##### Source material #####

(* ===== verification/Promote.v ===== *)
(** * Promoting a sandbox

    Models [mbroker/daemon/promote.c]: after a mount with [--promote], a thread
    sets a promotion attribute on every directory and small file of the
    sandbox, splitting the tree into tasks for a pool of workers.  The work of
    a pool is run here as one worker would do it alone; [TaskQueue] shows that
    every interleaving does the same tasks once. *)
From S2P Require Import Prelude CString Protocol Config MountTable OS SimKernel Walk TaskQueue.
Open Scope Z_scope.

Definition PROMOTE_MAX_FILE_SIZE : Z := 100 * 1024 * 1024.
Definition PROMOTE_FILE : cstr := lit "user.mrepod.promote_file".
Definition PROMOTE_DIR : cstr := lit "user.mrepod.promote_dir".

(** The entries that are skipped. *)
Definition promote_skip (name : cstr) : bool := is_dot name || str_eqb name (lit ".git").

Section promote.
Context {W : Type} {K : Kernel W}.

Definition set_promote_low_priority : M W unit :=
  let! _ := sys (Setpriority 15) in ret tt.

(** [is_dir] of an entry: its [d_type], or [lstat] when that is unknown. *)
Definition entry_is_dir (child : cstr) (t : dtype) : M W bool :=
  match t with
  | DT_DIR => ret true
  | DT_UNKNOWN =>
    let! r := sys (Lstat child) in
    ret (match r with inr cst => st_isdir cst | inl _ => false end)
  | DT_OTHER => ret false
  end.

Definition promote_file (child : cstr) : M W unit :=
  let! fst := sys (Lstat child) in
  let too_big := match fst with inr st => PROMOTE_MAX_FILE_SIZE <? st_size st | inl _ => false end in
  if too_big then ret tt
  else let! _ := sys (Lsetxattr child PROMOTE_FILE (lit "1")) in ret tt.

Definition promote_entry (rec : cstr → M W unit) (dirpath : cstr) (entry : dirent) : M W unit :=
  if promote_skip (d_name entry) then ret tt
  else
    match child_path dirpath (d_name entry) with
    | None => ret tt
    | Some child =>
      let! is_dir := entry_is_dir child (d_type entry) in
      if is_dir then rec child else promote_file child
    end.

Definition promote_tree_body (rec : cstr → unit → M W unit) (dirpath : cstr) (_ : unit) : M W unit :=
  let! st := sys (Lstat dirpath) in
  match st with
  | inl _ => ret tt
  | inr st =>
    if negb (st_isdir st) then
      if PROMOTE_MAX_FILE_SIZE <? st_size st then ret tt
      else let! _ := sys (Lsetxattr dirpath PROMOTE_FILE (lit "1")) in ret tt
    else
      let! dir := sys (Opendir dirpath) in
      match dir with
      | inl _ => ret tt
      | inr entries =>
        let! _ := sys (Lsetxattr dirpath PROMOTE_DIR (lit "1")) in
        meach entries tt (λ _ e, promote_entry (λ c, rec c tt) dirpath e)
      end
  end.

Definition promote_tree_opendir (dirpath : cstr) : M W unit := walk tt promote_tree_body dirpath tt.

(** One entry of the enqueueing loop: the return code so far and the queue. *)
Definition enqueue_entry (rec : cstr → task_queue * Z → M W (Z * task_queue)) (path : cstr) (depth : Z)
    (acc : Z * task_queue) (entry : dirent) : M W (loop (Z * task_queue)) :=
  let '(enqueued, q) := acc in
  if promote_skip (d_name entry) then ret (Continue acc)
  else
    match child_path path (d_name entry) with
    | None => ret (Continue acc)
    | Some child =>
      let! (rc, q) := rec child (q, depth + 1) in
      ret (if rc <? 0 then Break (-1, q) else Continue (enqueued + rc, q))
    end.

(** [if (task_queue_push(q, path, uid) < 0) return -1; return 1]. *)
Definition push_one (q : task_queue) (path : cstr) (uid : Z) : M W (Z * task_queue) :=
  let! (rc, q) := task_queue_push q path uid in
  ret (if rc <? 0 then -1 else 1, q).

Definition enqueue_promote_body (max_depth : Z) (rec : cstr → task_queue * Z → M W (Z * task_queue))
    (path : cstr) (x : task_queue * Z) : M W (Z * task_queue) :=
  let '(q, depth) := x in
  let! st := sys (Lstat path) in
  match st with
  | inl _ => ret (0, q)
  | inr st =>
    if negb (st_isdir st) || (max_depth <=? depth) then push_one q path 0
    else
      let! dir := sys (Opendir path) in
      match dir with
      | inl _ => push_one q path 0
      | inr entries =>
        let! (enqueued, q) := mfor entries (0, q) (enqueue_entry rec path depth) in
        if enqueued <? 0 then ret (-1, q)
        else if enqueued =? 0 then push_one q path 0
        else ret (enqueued, q)
      end
  end.

Definition enqueue_promote_tasks (q : task_queue) (path : cstr) (depth max_depth : Z) : M W (Z * task_queue) :=
  walk (-1, q) (enqueue_promote_body max_depth) path (q, depth).

Definition promote_task (_ : unit) (t : task_entry) : M W unit := promote_tree_opendir (te_path t).

Definition promote_worker_thread (q : task_queue) : M W (unit * task_queue) :=
  set_promote_low_priority ;; worker_loop q tt promote_task.

(** The first level of the scan. *)
Definition promote_scan (mountpoint : cstr) (q : task_queue) : M W task_queue :=
  let! dir := sys (Opendir mountpoint) in
  match dir with
  | inl _ => ret q
  | inr entries =>
    mfor entries q (λ q entry,
      if promote_skip (d_name entry) then ret (Continue q)
      else
        match child_path mountpoint (d_name entry) with
        | None => ret (Continue q)
        | Some child =>
          let! (rc, q) := enqueue_promote_tasks q child 1 TASK_ENQUEUE_LEVELS in
          ret (if rc <? 0 then Break q else Continue q)
        end)
  end.

Definition promote_dispatch (q : task_queue) : M W unit :=
  let! cpu_count := worker_count (q_total q) in
  let! workers := try Alloc in
  let! worker_started := try Alloc in
  if negb workers || negb worker_started then meach (q_tasks q) tt promote_task
  else
    let! started := start_workers ThPromoteWorker cpu_count in
    if started =? 0 then meach (q_tasks q) tt promote_task
    else let! _ := promote_worker_thread q in ret tt.

Definition promote_mountpoint_thread (mountpoint : cstr) : M W unit :=
  set_promote_low_priority ;;
  let! _ := call Nprocessors in
  let! ok := try Alloc in
  if negb ok then ret tt
  else
    let! q := promote_scan mountpoint task_queue_init in
    if 0 <? q_total q then promote_dispatch q else ret tt.

Definition daemon_promote_mountpoint_async (mountpoint : cstr) : M W Z :=
  if negb (nonempty mountpoint) then ret (- EINVAL)
  else
    let! ok := try Alloc in
    if negb ok then ret (- ENOMEM)
    else
      let! rc := call (PthreadCreate (ThPromoteMountpoint (fit 2048 mountpoint))) in
      if negb (rc =? 0) then
        let! saved := get_errno in ret (- saved)
      else ret 0.
End promote.

(** * Lemmas *)

Section promote_lemmas.
Context {W : Type} {K : Kernel W}.
Implicit Types s : dstate W.

Lemma promote_tree_extensional : extensional_body (promote_tree_body (K := K)).
Proof.
  intros r1 r2 path [] s H. unfold promote_tree_body, bind.
  destruct (sys (Lstat path) s) as [[e|st] s1]; [done|]. destruct (negb (st_isdir st)); [done|].
  destruct (sys (Opendir path) s1) as [[e|entries] s2]; [done|].
  destruct (sys (Lsetxattr path PROMOTE_DIR (lit "1")) s2) as [r s3].
  apply meach_ext. intros [] x s4 _. unfold promote_entry. destruct (promote_skip (d_name x)); [done|].
  destruct (child_path path (d_name x)) as [child|] eqn:Ec; [|done].
  apply child_path_Some in Ec as [_ Hc]. unfold bind. destruct (entry_is_dir child (d_type x) s4) as [[] s5]; [|done].
  by apply H.
Qed.

Lemma enqueue_promote_extensional max : extensional_body (enqueue_promote_body (K := K) max).
Proof.
  intros r1 r2 path [q depth] s H. unfold enqueue_promote_body, bind.
  destruct (sys (Lstat path) s) as [[e|st] s1]; [done|]. destruct (_ || _); [done|].
  destruct (sys (Opendir path) s1) as [[e|entries] s2]; [done|].
  rewrite (mfor_ext entries (0, q) (enqueue_entry r1 path depth) (enqueue_entry r2 path depth)); [done|].
  intros [enqueued q'] x s3 _. unfold enqueue_entry. destruct (promote_skip (d_name x)); [done|].
  destruct (child_path path (d_name x)) as [child|] eqn:Ec; [|done].
  apply child_path_Some in Ec as [_ Hc]. unfold bind. by rewrite H.
Qed.

(** What promotion may change: the promotion attributes of paths below the
    root, outside [.git]. *)
Definition promotes (root : cstr) (e : event) : Prop :=
  ∀ p, p ∈ modifies e → reach promote_skip root p ∧
    ∃ r, e = Ev (Lsetxattr p PROMOTE_FILE (lit "1")) r ∨ e = Ev (Lsetxattr p PROMOTE_DIR (lit "1")) r.

Lemma promotes_nothing root e : modifies e = [] → promotes root e.
Proof. unfold promotes. intros -> p Hp. by apply not_elem_of_nil in Hp. Qed.
Lemma promotes_attr root p k r :
  reach promote_skip root p → k = PROMOTE_FILE ∨ k = PROMOTE_DIR → promotes root (Ev (Lsetxattr p k (lit "1")) r).
Proof.
  intros Hp Hk q Hq. apply list_elem_of_singleton in Hq as ->. split; [done|]. exists r. by destruct Hk as [-> | ->]; [left|right].
Qed.
Hint Resolve promotes_nothing promotes_attr : core.

Lemma promote_file_promotes root p :
  reach promote_skip root p → respects (emits (promotes root)) (promote_file p).
Proof. intros H. unfold promote_file. respects; auto. Qed.

Lemma entry_is_dir_promotes root p t : respects (emits (promotes root)) (entry_is_dir p t).
Proof. unfold entry_is_dir. respects; auto. Qed.

Lemma promote_tree_promotes root path :
  reach promote_skip root path → respects (emits (promotes root)) (promote_tree_opendir path).
Proof.
  revert path. apply (path_induction (λ path, reach promote_skip root path → _)). intros path IH Hb s.
  unfold promote_tree_opendir. rewrite walk_unfold by apply promote_tree_extensional. revert s.
  change (respects (emits (promotes root)) (promote_tree_body (walk tt promote_tree_body) path tt)).
  unfold promote_tree_body at 1. pose proof (promote_file_promotes root). pose proof (entry_is_dir_promotes root).
  respects; auto. unfold promote_entry. destruct (promote_skip (d_name x)) eqn:Ed; [respects|].
  destruct (child_path path (d_name x)) as [child|] eqn:Ec; [|respects].
  pose proof (reach_child _ _ _ _ _ Hb Ed Ec) as Hbc. apply child_path_Some in Ec as [_ Hc].
  pose proof (IH child Hc Hbc) as Hrec. unfold promote_tree_opendir in Hrec. respects.
Qed.

(** Every task of a queue is below the root. *)
Definition tasks_below (skip : cstr → bool) (root : cstr) (q : task_queue) : Prop :=
  Forall (λ t, reach skip root (te_path t)) (q_tasks q).

Lemma push_one_below skip root q path uid s :
  tasks_below skip root q → reach skip root path → slen path < 4096 →
  wp (push_one q path uid) (λ '(_, q') _, tasks_below skip root q') s.
Proof.
  intros Hq Hp Hl. unfold push_one. apply wp_bind. eapply wp_mono.
  { apply (queue_push_forall (λ t, reach skip root (te_path t))); [done|]. simpl. by rewrite fit_id. }
  intros [rc q'] s' Hq'. by apply wp_ret.
Qed.

Lemma push_one_promotes root q path uid : respects (emits (promotes root)) (push_one q path uid).
Proof. unfold push_one, task_queue_push, queue_push. respects; auto. Qed.

Lemma enqueue_promote_below root max q path depth s :
  tasks_below promote_skip root q → reach promote_skip root path → slen path < 4096 →
  wp (enqueue_promote_tasks q path depth max) (λ '(_, q') _, tasks_below promote_skip root q') s.
Proof.
  unfold enqueue_promote_tasks. intros Hq Hb Hl.
  generalize (-1, q) as d. intros d. revert q depth Hq Hb Hl s. pattern path. revert path.
  apply path_induction. intros path IH q depth Hq Hb Hl s.
  eapply wp_eq; [apply walk_unfold, enqueue_promote_extensional|].
  unfold enqueue_promote_body at 1. pose proof (push_one_below promote_skip root q path 0) as Hpush.
  apply wp_bind, wp_run. destruct (sys (Lstat path) s) as [[e|st] s1]; simpl; [by apply wp_ret|].
  destruct (_ || _); [by apply Hpush|].
  apply wp_bind, wp_run. destruct (sys (Opendir path) s1) as [[e|entries] s2]; simpl; [by apply Hpush|].
  apply wp_bind. apply (wp_mfor (λ _ '(_, q') _, tasks_below promote_skip root q')); [done| |].
  - intros done x rest [n q'] s3 _ Hq'. unfold enqueue_entry. destruct (promote_skip (d_name x)) eqn:Ed; [by apply wp_ret|].
    destruct (child_path path (d_name x)) as [child|] eqn:Ec; [|by apply wp_ret].
    pose proof (reach_child _ _ _ _ _ Hb Ed Ec) as Hbc. apply child_path_Some in Ec as [_ Hc].
    apply wp_bind. eapply wp_mono; [apply IH; unfold PATH_SIZE in *; (done || lia)|].
    intros [rc q''] s4 Hq''. apply wp_ret. by destruct (rc <? 0).
  - intros [n q'] s3 Hq'. destruct (n <? 0); [by apply wp_ret|]. destruct (n =? 0); [|by apply wp_ret].
    by apply push_one_below.
Qed.

Lemma enqueue_promote_promotes root max q path depth :
  respects (emits (promotes root)) (enqueue_promote_tasks q path depth max).
Proof.
  unfold enqueue_promote_tasks. generalize (-1, q) as d. intros d. revert q depth. pattern path. revert path.
  apply path_induction. intros path IH q depth s.
  rewrite walk_unfold by apply enqueue_promote_extensional. revert s.
  change (respects (emits (promotes root)) (enqueue_promote_body max (walk d (enqueue_promote_body max)) path (q, depth))).
  unfold enqueue_promote_body at 1. pose proof (push_one_promotes root) as Hpush.
  respects; auto.
  match goal with |- respects _ (enqueue_entry _ _ _ ?acc ?x) => destruct acc as [n q'], x as [name t] end.
  unfold enqueue_entry. destruct (promote_skip _); [respects|]. cbn [d_name].
  destruct (child_path path name) as [child|] eqn:Ec; [|respects].
  apply child_path_Some in Ec as [_ Hc]. pose proof (IH child Hc) as Hrec. respects.
Qed.

Lemma promote_scan_ok root :
  slen root < 4096 →
  respects (emits (promotes root)) (promote_scan root task_queue_init) ∧
  ∀ s, wp (promote_scan root task_queue_init) (λ q _, tasks_below promote_skip root q) s.
Proof.
  intros Hl. pose proof (enqueue_promote_promotes root) as He. split.
  - unfold promote_scan. respects; auto.
  - intros s. unfold promote_scan. apply wp_bind, wp_run. destruct (sys (Opendir root) s) as [[e|entries] s1]; simpl.
    { by apply wp_ret, Forall_nil_2. }
    apply (wp_mfor (λ _ q _, tasks_below promote_skip root q)); [by apply Forall_nil_2| |done].
    intros done x rest q s2 _ Hq. destruct (promote_skip (d_name x)) eqn:Ed; [by apply wp_ret|].
    destruct (child_path root (d_name x)) as [child|] eqn:Ec; [|by apply wp_ret].
    pose proof (reach_child _ _ _ _ _ (reach_refl promote_skip root) Ed Ec) as Hbc. apply child_path_Some in Ec as [_ Hc].
    apply wp_bind. eapply wp_mono; [apply enqueue_promote_below; unfold PATH_SIZE in *; (done || lia)|].
    intros [rc q'] s3 Hq'. apply wp_ret. by destruct (rc <? 0).
Qed.

Lemma promote_task_promotes root q u t :
  tasks_below promote_skip root q → t ∈ q_tasks q → respects (emits (promotes root)) (promote_task u t).
Proof.
  intros Hq Ht. unfold tasks_below in Hq. rewrite Forall_forall in Hq.
  by apply promote_tree_promotes, Hq.
Qed.

Lemma promote_dispatch_promotes root q :
  tasks_below promote_skip root q → respects (emits (promotes root)) (promote_dispatch q).
Proof.
  intros Hq. pose proof (promote_task_promotes root q) as Ht.
  assert (respects (emits (promotes root)) (meach (q_tasks q) tt promote_task)) as Hall.
  { apply respects_meach; [apply _|]. intros u t Hin. by apply Ht. }
  assert (respects (emits (promotes root)) (promote_worker_thread q)) as Hworker.
  { unfold promote_worker_thread, set_promote_low_priority. respects; auto.
    apply respects_worker_loop; [apply _|]. intros u t' Hin. by apply Ht. }
  unfold promote_dispatch, worker_count, start_workers. respects; auto.
Qed.


Lemma statics_promote_async mountpoint : respects (keeps statics) (daemon_promote_mountpoint_async mountpoint).
Proof. unfold daemon_promote_mountpoint_async. respects. Qed.
End promote_lemmas.
#[export] Hint Resolve statics_promote_async : frame.

Definition promote_sim : sim :=
  Sim [lit "/b"; lit "/b/sb1"; lit "/b/sb1/src"; lit "/b/sb1/.git"] [(lit "/b/sb1/src/a.c", []); (lit "/b/sb1/.git/HEAD", [])] [] 1000.

Example promote_run :
  concat (map modifies (trace (snd (promote_mountpoint_thread (K := sim_kernel) (lit "/b/sb1") (sim_state promote_sim [] zero_config))))) =
    [lit "/b/sb1/src/a.c"].
Proof. by vm_compute. Qed.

#####

> **Description of the task**:
When you reach the line holding "respects; auto. unfold" in the records above, begin reproducing exactly, stop after the line holding "destruct (child_path path (d_name x)) as [child|] eqn:Ec; [|by", and output nothing else.

> **Solution to this task**:
  respects; auto. unfold promote_entry. destruct (promote_skip (d_name x)) eqn:Ed; [respects|].
  destruct (child_path path (d_name x)) as [child|] eqn:Ec; [|respects].
  pose proof (reach_child _ _ _ _ _ Hb Ed Ec) as Hbc. apply child_path_Some in Ec as [_ Hc].
  pose proof (IH child Hc Hbc) as Hrec. unfold promote_tree_opendir in Hrec. respects.
Qed.

(** Every task of a queue is below the root. *)
Definition tasks_below (skip : cstr → bool) (root : cstr) (q : task_queue) : Prop :=
  Forall (λ t, reach skip root (te_path t)) (q_tasks q).

Lemma push_one_below skip root q path uid s :
  tasks_below skip root q → reach skip root path → slen path < 4096 →
  wp (push_one q path uid) (λ '(_, q') _, tasks_below skip root q') s.
Proof.
  intros Hq Hp Hl. unfold push_one. apply wp_bind. eapply wp_mono.
  { apply (queue_push_forall (λ t, reach skip root (te_path t))); [done|]. simpl. by rewrite fit_id. }
  intros [rc q'] s' Hq'. by apply wp_ret.
Qed.

Lemma push_one_promotes root q path uid : respects (emits (promotes root)) (push_one q path uid).
Proof. unfold push_one, task_queue_push, queue_push. respects; auto. Qed.

Lemma enqueue_promote_below root max q path depth s :
  tasks_below promote_skip root q → reach promote_skip root path → slen path < 4096 →
  wp (enqueue_promote_tasks q path depth max) (λ '(_, q') _, tasks_below promote_skip root q') s.
Proof.
  unfold enqueue_promote_tasks. intros Hq Hb Hl.
  generalize (-1, q) as d. intros d. revert q depth Hq Hb Hl s. pattern path. revert path.
  apply path_induction. intros path IH q depth Hq Hb Hl s.
  eapply wp_eq; [apply walk_unfold, enqueue_promote_extensional|].
  unfold enqueue_promote_body at 1. pose proof (push_one_below promote_skip root q path 0) as Hpush.
  apply wp_bind, wp_run. destruct (sys (Lstat path) s) as [[e|st] s1]; simpl; [by apply wp_ret|].
  destruct (_ || _); [by apply Hpush|].
  apply wp_bind, wp_run. destruct (sys (Opendir path) s1) as [[e|entries] s2]; simpl; [by apply Hpush|].
  apply wp_bind. apply (wp_mfor (λ _ '(_, q') _, tasks_below promote_skip root q')); [done| |].
  - intros done x rest [n q'] s3 _ Hq'. unfold enqueue_entry. destruct (promote_skip (d_name x)) eqn:Ed; [by apply wp_ret|].
    destruct (child_path path (d_name x)) as [child|] eqn:Ec; [|by apply wp_ret].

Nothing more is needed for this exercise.